In the month of september, Chevy Cruze would start appearing in the showrooms, and General Motors Co. wants it to fight the Honda Civic and Toyota Corolla. The 2010 Civic starts at $16,405, and the Corolla starts at $16,200. Both prices include shipping.
“While some of our competitors may have a lower starting price, Cruze wins on value once these competitors are optioned up,” Chevrolet marketing chief Jim Campbell said today in a statement.
By way of example, a manual-transmission base model Civic is included with six air bags and lacks standard air conditioning, power locks and keyless entry. The base Cruze LS with a six-speed manual transmission comes with those features, in conjunction with 10 air bags.
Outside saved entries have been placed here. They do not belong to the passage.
Lemma sectionfilter_loop_run s f d n : forall i neq,
  filter_ok f -> byte neq -> 0 <= i -> i + Z.of_nat n <= 18 ->
  (forall k, i <= k < i + Z.of_nat n ->
     Z.land (filter_mask f).[k] (at_ s k) = Z.land (filter_mask f).[k] d.[k]) ->
  match sectionfilter_loop after_base s f n i neq with
  | None => forallb (fun k => Z.land (positive f k) (filter_xor f d k) =? 0) (seqZ i (Z.of_nat n)) = false
  | Some v =>
      forallb (fun k => Z.land (positive f k) (filter_xor f d k) =? 0) (seqZ i (Z.of_nat n)) = true /\
      negb (v =? 0) = negb (neq =? 0) ||
        existsb (fun k => negb (Z.land (negative f k) (filter_xor f d k) =? 0)) (seqZ i (Z.of_nat n))
  end.
Proof.
  induction n as [|n IH]; intros i neq Hf Hn Hi Hle Hs.
  { simpl. by rewrite orb_false_r. }
  destruct (filter_ok_masks f Hf) as [Hmk _]. pose proof Hf as (Hv & Hm & Hmo & _).
  assert (Hx : forall w, Z.land (Z.land (filter_mask f).[i] w) (Z.lxor (filter_value f).[i] (at_ s i)) =
                 Z.land (Z.land (filter_mask f).[i] w) (filter_xor f d i)).
  { intros w. specialize (Hs i ltac:(lia)). unfold filter_xor.
    apply Z.bits_inj'. intros k Hk. apply (f_equal (fun z => Z.testbit z k)) in Hs.
    rewrite !Z.land_spec in *. rewrite !Z.lxor_spec.
    destruct (Z.testbit (filter_mask f).[i] k); [|done]. simpl in *. by rewrite Hs. }
  assert (Hb : forall w, byte (Z.land (filter_mask f).[i] w)).
  { intros w. rewrite Z.land_comm. apply land_byte_range. by apply zat_byte. }
  destruct (Hmk i ltac:(lia)) as [Ea En].
  cbn [sectionfilter_loop]. rewrite seqZ_S. cbn [forallb existsb].
  rewrite Ea, En, !land_lxor_u8 by apply Hb.
  pose proof (Hx (filter_mode f).[i]) as Hp. pose proof (Hx (255 - (filter_mode f).[i])) as Hng.
  fold (positive f i) in Hp. fold (negative f i) in Hng. rewrite Hp, Hng.
  destruct (Z.land (positive f i) _ =? 0); [|done]. cbn [negb andb].
  assert (Hq : byte (Z.land (negative f i) (filter_xor f d i))).
  { rewrite Z.land_comm. apply land_byte_range, Hb. }
  specialize (IH (i + 1) (u8 (Z.lor neq (Z.land (negative f i) (filter_xor f d i)))) Hf (u8_byte _)
    ltac:(lia) ltac:(lia) ltac:(intros; apply Hs; lia)).
  destruct (sectionfilter_loop _ _ _ _ _ _) as [v|]; [|done].
  destruct IH as [-> ->]. split; [done|].
  rewrite u8_small by (by apply lor_byte_range). rewrite orb_assoc. f_equal.
  apply Bool.eq_iff_eq_true. rewrite orb_true_iff, !negb_true_iff, !Z.eqb_neq.
  rewrite Z.lor_eq_0_iff. destruct (decide (neq = 0)), (decide (Z.land (negative f i) (filter_xor f d i) = 0)); tauto.
Qed.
The Cruze LS has a 1.8-liter four-cylinder Ecotec engine. For $18,895, buyers can upgrade to the LT version, with its standard 1.4-liter turbocharged Ecotec and a six-speed automatic transmission.
The same amount will buy the Eco model, which comes with the 1.4-liter Ecotec turbo, a manual transmission and lower front grille air shutters that close to improve aerodynamics.
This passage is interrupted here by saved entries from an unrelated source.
(* ===== verification/TsFilter.v ===== *)
(** * TsFilter: from a byte stream to the feeds

    The rest of the software filter of dvb-core/dvb_demux.c: [dvb_dmx_swfilter_packet]
    gives one transport packet to all feeds of its PID, and [_dvb_dmx_swfilter] finds the
    packets of 188 or 204 bytes in the blocks a driver delivers. *)

From S2P Require Import Prelude DvbDemux.

Definition MAX_PID : Z := 0x1fff.

(** The demultiplexer without its packet buffer: tables of feeds and filters, the list of
    active feeds as indices, the continuity counters (if they could be allocated). *)
Record demux_core := Core {
  feeds : list dvb_demux_feed; filters : list dvb_demux_filter; feed_list : list nat;
  cnt_storage : option (list Z); write_to_decoder : bool }.

Record dvb_demux := Demux { core : demux_core; tsbuf : list Z; tsbufp : Z }.

Definition with_feeds (l : list dvb_demux_feed) (d : demux_core) : demux_core :=
  Core l (filters d) (feed_list d) (cnt_storage d) (write_to_decoder d).
Definition with_cnt (c : option (list Z)) (d : demux_core) : demux_core :=
  Core (feeds d) (filters d) (feed_list d) c (write_to_decoder d).

Definition DVR_FEED (f : dvb_demux_feed) : bool :=
  (feed_type f =? DMX_TYPE_TS) && is_filtering f &&
  (Z.land (ts_type f) (Z.lor TS_PACKET TS_DEMUX) =? TS_PACKET).

Section swfilter.
Context (crc32_be : Z -> list Z -> Z) (cb_sec : nat -> list Z -> Z) (after_base : Z -> Z).
(** Module parameters.  [dvb_demux_speedcheck] only prints and is left out. *)
Context (dvb_demux_tscheck dvb_demux_feed_err_pkts : bool).

(** The check of the packet counters; it has no effect on the delivery. *)
Definition check_counter (d : demux_core) (pid : Z) (buf : list Z) : demux_core :=
  match cnt_storage d with
  | Some cnt =>
      if dvb_demux_tscheck && (pid <? MAX_PID) then
        let cnt := if negb (Z.land buf.[3] 0x10 =? 0)
                   then zset cnt pid (Z.land (cnt.[pid] + 1) 0xf) else cnt in
        let cnt := if negb (Z.land buf.[3] 0xf =? cnt.[pid])
                   then zset cnt pid (Z.land buf.[3] 0xf) else cnt in
        with_cnt (Some cnt) d
      else d
  | None => d
  end.

(** The loop over [feed_list]. *)
Fixpoint packet_feeds (l : list nat) (pid : Z) (buf : list Z) (dvr_done : bool) (d : demux_core) :
    option (demux_core * list event) :=
  match l with
  | [] => Some (d, [])
  | i :: l =>
      feed ← feeds d !! i;
      if negb (feed_pid feed =? pid) && negb (feed_pid feed =? 0x2000)
      then packet_feeds l pid buf dvr_done d
      else if DVR_FEED feed && dvr_done then packet_feeds l pid buf dvr_done d
      else
        let dvr_done := dvr_done || DVR_FEED feed in
        if feed_pid feed =? pid then
          '(feed, evs) ←
            dvb_dmx_swfilter_packet_type crc32_be cb_sec after_base (filters d) (write_to_decoder d) i feed buf;
          '(d, evs') ← packet_feeds l pid buf dvr_done (with_feeds (<[i := feed]> (feeds d)) d);
          Some (d, evs ++ evs')
        else if feed_pid feed =? 0x2000 then
          '(d, evs') ← packet_feeds l pid buf dvr_done d;
          Some (d, EvTs i (ztake 188 buf) :: evs')
        else packet_feeds l pid buf dvr_done d
  end.

Definition dvb_dmx_swfilter_packet (d : demux_core) (buf : list Z) : option (demux_core * list event) :=
  let pid := ts_pid buf in
  if negb (Z.land buf.[1] 0x80 =? 0) then
    if negb dvb_demux_feed_err_pkts then Some (d, [])
    else packet_feeds (feed_list d) pid buf false d
  else packet_feeds (feed_list d) pid buf false (check_counter d pid buf).

(** [count] packets of 188 bytes. *)
Fixpoint dvb_dmx_swfilter_packets (count : nat) (d : demux_core) (buf : list Z) :
    option (demux_core * list event) :=
  match count with
  | O => Some (d, [])
  | S count =>
      '(d, evs) ← (if buf.[0] =? 0x47 then dvb_dmx_swfilter_packet d (ztake 188 buf) else Some (d, []));
      '(d, evs') ← dvb_dmx_swfilter_packets count d (zdrop 188 buf);
      Some (d, evs ++ evs')
  end.

(** ** Synchronisation *)

Definition is_sync (b pktsize : Z) : bool := (b =? 0x47) || ((pktsize =? 204) && (b =? 0xb8)).

Fixpoint find_sync (fuel : nat) (buf : list Z) (pos pktsize : Z) : option Z :=
  if pos <? zlen buf then
    match fuel with
    | O => None
    | S fuel =>
        b ← zget buf pos;
        if is_sync b pktsize then Some pos else find_sync fuel buf (pos + 1) pktsize
    end
  else Some pos.

Definition find_next_packet (buf : list Z) (pos pktsize : Z) : option Z :=
  let start := pos in
  pos ← find_sync (length buf) buf pos pktsize;
  if negb (pos - start =? 0) then
    let backtrack := pos - pktsize in
    if 0 <=? backtrack then
      b ← zget buf backtrack;
      if is_sync b pktsize then Some backtrack else Some pos
    else Some pos
  else Some pos.

(** [memcpy] into [tsbuf], which has 204 bytes. *)
Definition tsbuf_copy (t : list Z) (pos : Z) (data : list Z) : option (list Z) :=
  if decide (0 <= pos /\ pos + zlen data <= zlen t) then Some (zsplice t pos data) else None.

(** The [while (1)] loop; the position at which it breaks comes with the state. *)
Fixpoint swfilter_loop (fuel : nat) (pktsize : Z) (buf : list Z) (p : Z) (d : dvb_demux) :
    option (dvb_demux * list event * Z) :=
  match fuel with
  | O => None
  | S fuel =>
      p ← find_next_packet buf p pktsize;
      if zlen buf <=? p then Some (d, [], p)
      else if zlen buf - p <? pktsize then Some (d, [], p)
      else
        b ← zget buf p;
        '(t, q) ←
          (if (pktsize =? 204) && (b =? 0xb8) then
             t ← tsbuf_copy (tsbuf d) 0 (ztake 188 (zdrop p buf));
             let t := zset t 0 0x47 in Some (t, ztake 188 t)
           else Some (tsbuf d, ztake 188 (zdrop p buf)));
        '(c, evs) ← dvb_dmx_swfilter_packet (core d) q;
        '(d, evs', p) ← swfilter_loop fuel pktsize buf (p + pktsize) (Demux c t (tsbufp d));
        Some (d, evs ++ evs', p)
  end.

(** The buffer that is carried to the next block. *)
Definition swfilter_rest (pktsize : Z) (buf : list Z) (p : Z) (d : dvb_demux) : option dvb_demux :=
  let i := zlen buf - p in
  if negb (i =? 0) then
    t ← tsbuf_copy (tsbuf d) 0 (zdrop p buf);
    let t := if (pktsize =? 204) && (t.[0] =? 0xb8) then zset t 0 0x47 else t in
    Some (Demux (core d) t i)
  else Some d.

(** The loop and what follows it; [evs] was delivered before. *)
Definition swfilter_finish (pktsize : Z) (buf : list Z) (d : dvb_demux) (p : Z) (evs : list event) :
    option (dvb_demux * list event) :=
  '(d, evs', p) ← swfilter_loop (S (length buf)) pktsize buf p d;
  d ← swfilter_rest pktsize buf p d;
  Some (d, evs ++ evs').

Definition _dvb_dmx_swfilter (pktsize : Z) (d : dvb_demux) (buf : list Z) : option (dvb_demux * list event) :=
  if negb (tsbufp d =? 0) then
    let i := tsbufp d in
    let j := pktsize - i in
    if zlen buf <? j then
      t ← tsbuf_copy (tsbuf d) i buf;
      Some (Demux (core d) t (tsbufp d + zlen buf), [])
    else
      t ← tsbuf_copy (tsbuf d) i (ztake j buf);
      '(c, evs) ← (if t.[0] =? 0x47 then dvb_dmx_swfilter_packet (core d) (ztake 188 t) else Some (core d, []));
      swfilter_finish pktsize buf (Demux c t 0) j evs
  else swfilter_finish pktsize buf d 0 [].

Definition dvb_dmx_swfilter (d : dvb_demux) (buf : list Z) : option (dvb_demux * list event) :=
  _dvb_dmx_swfilter 188 d buf.
Definition dvb_dmx_swfilter_204 (d : dvb_demux) (buf : list Z) : option (dvb_demux * list event) :=
  _dvb_dmx_swfilter 204 d buf.
Definition dvb_dmx_swfilter_raw (d : dvb_demux) (buf : list Z) : option (dvb_demux * list event) :=
  Some (d, [EvTs 0 buf]).
End swfilter.

(** ** Any input *)

(** The active feeds exist, and the section feeds among them are well formed. *)
Definition feed_ok (d : demux_core) (i : nat) : Prop :=
  exists f, feeds d !! i = Some f /\
    (feed_type f = DMX_TYPE_SEC -> sec_ok (sec f) /\ chain_ok (filters d) f).
Definition core_ok (d : demux_core) : Prop := Forall (feed_ok d) (feed_list d).

(** [secbuf_base] is an array of bytes. *)
Definition base_ok (f : dvb_demux_feed) : Prop :=
  zlen (secbuf_base (sec f)) = DMX_MAX_SECFEED_SIZE /\ bytes (secbuf_base (sec f)).

(** A feed after a packet. *)
Definition feed_step (f f' : dvb_demux_feed) : Prop :=
  same_client f f' /\ (feed_type f = DMX_TYPE_SEC -> sec_ok (sec f) -> sec_ok (sec f')) /\
  (base_ok f -> base_ok f').
(** The demultiplexer after a packet: nothing but the contents of feeds has changed. *)
Definition core_step (d d' : demux_core) : Prop :=
  filters d' = filters d /\ feed_list d' = feed_list d /\
  Forall2 feed_step (feeds d) (feeds d').

(** Both are preorders. *)
Global Instance feed_step_preorder : PreOrder feed_step.
Proof.
  split; [by split; [apply same_client_refl|]|].
  intros f f' f'' (H1 & H2 & Hb) (H3 & H4 & Hb'). split; [by eapply same_client_trans|]. split; [|auto].
  intros Ht Hs. apply H4; [|by apply H2]. destruct H1 as (-> & _). done.
Qed.
Global Instance core_step_preorder : PreOrder core_step.
Proof.
  split; [by split; [|split; [|reflexivity]]|].
  intros d d' d'' (E1 & E2 & H) (E3 & E4 & H'). split; [congruence|]. split; [congruence|]. by etrans.
Qed.

Lemma feed_ok_step d d' i : core_step d d' -> feed_ok d i -> feed_ok d' i.
Proof.
  intros (E1 & _ & H) (f & Ef & Hf). destruct (Forall2_lookup_l _ _ _ _ _ H Ef) as (f' & Ef' & Hsc & Hs & _).
  exists f'. split; [done|]. pose proof Hsc as (Et & _ & Ec & _). rewrite Et. intros Ht.
  destruct (Hf Ht) as [Hs1 Hc1]. split; [by apply Hs|]. unfold chain_ok. by rewrite E1, Ec.
Qed.
Lemma core_ok_step d d' : core_step d d' -> core_ok d -> core_ok d'.
Proof.
  intros H Hok. unfold core_ok in *. pose proof H as (_ & -> & _).
  eapply Forall_impl; [|exact Hok]. intros i. by apply feed_ok_step.
Qed.

Definition demux_ok (pktsize : Z) (d : dvb_demux) : Prop :=
  core_ok (core d) /\ zlen (tsbuf d) = 204 /\ bytes (tsbuf d) /\ 0 <= tsbufp d < pktsize.

Definition is_pktsize (n : Z) : Prop := n = 188 \/ n = 204.

Lemma find_sync_run buf pktsize fuel : forall pos,
  0 <= pos <= zlen buf -> zlen buf - pos <= Z.of_nat fuel ->
  exists r, find_sync fuel buf pos pktsize = Some r /\ pos <= r <= zlen buf /\
    (r = zlen buf \/ (r < zlen buf /\ is_sync buf.[r] pktsize = true)) /\
    (pos < zlen buf -> is_sync buf.[pos] pktsize = true -> r = pos).
Proof.
  induction fuel as [|fuel IH]; intros pos Hp Hf; cbn [find_sync].
  { rewrite (proj2 (Z.ltb_ge _ _)) by lia. exists pos. split; [done|]. split; [lia|]. split; [left; lia|done]. }
  destruct (pos <? zlen buf) eqn:E.
  2:{ exists pos. split; [done|]. split; [lia|]. split; [left; lia|done]. }
  rewrite zget_in by lia. cbn [mbind option_bind]. destruct (is_sync buf.[pos] pktsize) eqn:Es.
  - exists pos. split; [done|]. split; [lia|]. split; [|done]. right. split; [lia|done].
  - destruct (IH (pos + 1) ltac:(lia) ltac:(lia)) as (r & Er & Hr & Hs & _). exists r.
    split; [done|]. split; [lia|]. by split.
Qed.

Lemma find_next_packet_run buf pktsize pos :
  0 <= pos <= zlen buf -> 0 < pktsize ->
  exists r, find_next_packet buf pos pktsize = Some r /\ 0 <= r <= zlen buf /\ pos < r + pktsize /\
    (r = zlen buf \/ is_sync buf.[r] pktsize = true) /\
    (pos = zlen buf \/ is_sync buf.[pos] pktsize = true -> r = pos).
Proof.
  intros Hp Hn. unfold find_next_packet.
  destruct (find_sync_run buf pktsize (length buf) pos Hp) as (r & -> & Hr & Hs & Hh); [unfold zlen; lia|].
  cbn [mbind option_bind].
  assert (Hh' : pos = zlen buf \/ is_sync buf.[pos] pktsize = true -> r = pos).
  { intros [?|?]; [lia|]. destruct (decide (pos < zlen buf)); [by apply Hh|lia]. }
  assert (Hsame : exists r', Some r = Some r' /\ 0 <= r' <= zlen buf /\ pos < r' + pktsize /\
    (r' = zlen buf \/ is_sync buf.[r'] pktsize = true) /\
    (pos = zlen buf \/ is_sync buf.[pos] pktsize = true -> r' = pos)).
  { exists r. split; [done|]. split; [lia|]. split; [lia|]. split; [destruct Hs as [?|[? ?]]; [by left|by right]|done]. }
  destruct (negb (r - pos =? 0)) eqn:El; [|done].
  destruct (0 <=? r - pktsize) eqn:Eb; [|done].
  rewrite zget_in by lia. cbn [mbind option_bind].
  destruct (is_sync buf.[r - pktsize] pktsize) eqn:Es; [|done].
  exists (r - pktsize). split; [done|]. split; [lia|]. split; [lia|]. split; [by right|].
  intros H1. rewrite Hh' in El by done. lia.
Qed.

Lemma bytes_cut buf p n : bytes buf -> bytes (ztake n (zdrop p buf)).
Proof. intros. by apply Forall_ztake, Forall_zdrop. Qed.

Lemma is_packet_cut buf p :
  bytes buf -> 0 <= p -> 188 <= zlen buf - p -> is_packet (ztake 188 (zdrop p buf)).
Proof. intros. split; [by apply bytes_cut|]. rewrite zlen_ztake; rewrite ?zlen_zdrop; lia. Qed.

Lemma tsbuf_copy_run t pos data :
  zlen t = 204 -> bytes t -> 0 <= pos -> pos + zlen data <= 204 -> bytes data ->
  tsbuf_copy t pos data = Some (zsplice t pos data) /\ zlen (zsplice t pos data) = 204 /\
  bytes (zsplice t pos data).
Proof.
  intros. unfold tsbuf_copy. rewrite decide_True by lia. rewrite zlen_zsplice by lia.
  split; [done|]. split; [lia|]. by apply zsplice_bytes.
Qed.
Lightweight forged aluminum wheels from Alcoa and Goodyear’s Fuel Max tires will help the Eco model achieve an expected 40 mpg, GM says. GM aims to market the Cruze Eco as a gasoline-powered car that delivers hybrid-like fuel economy without a hybrid’s hefty price tag.
The Cruze LTZ starts at $22,695 and includes leather seats, Bluetooth, cruise control, a USB port for the audio system, rear-parking assist and remote vehicle start. It has the 1.4-liter Ecotec and an automatic transmission.
The 2010 Cobalt, which the Cruze is replacing, starts at $15,710 with shipping. GM has already said it will add a third shift in Lordstown, Ohio, when it changes over belonging to the Cobalt to the Cruze.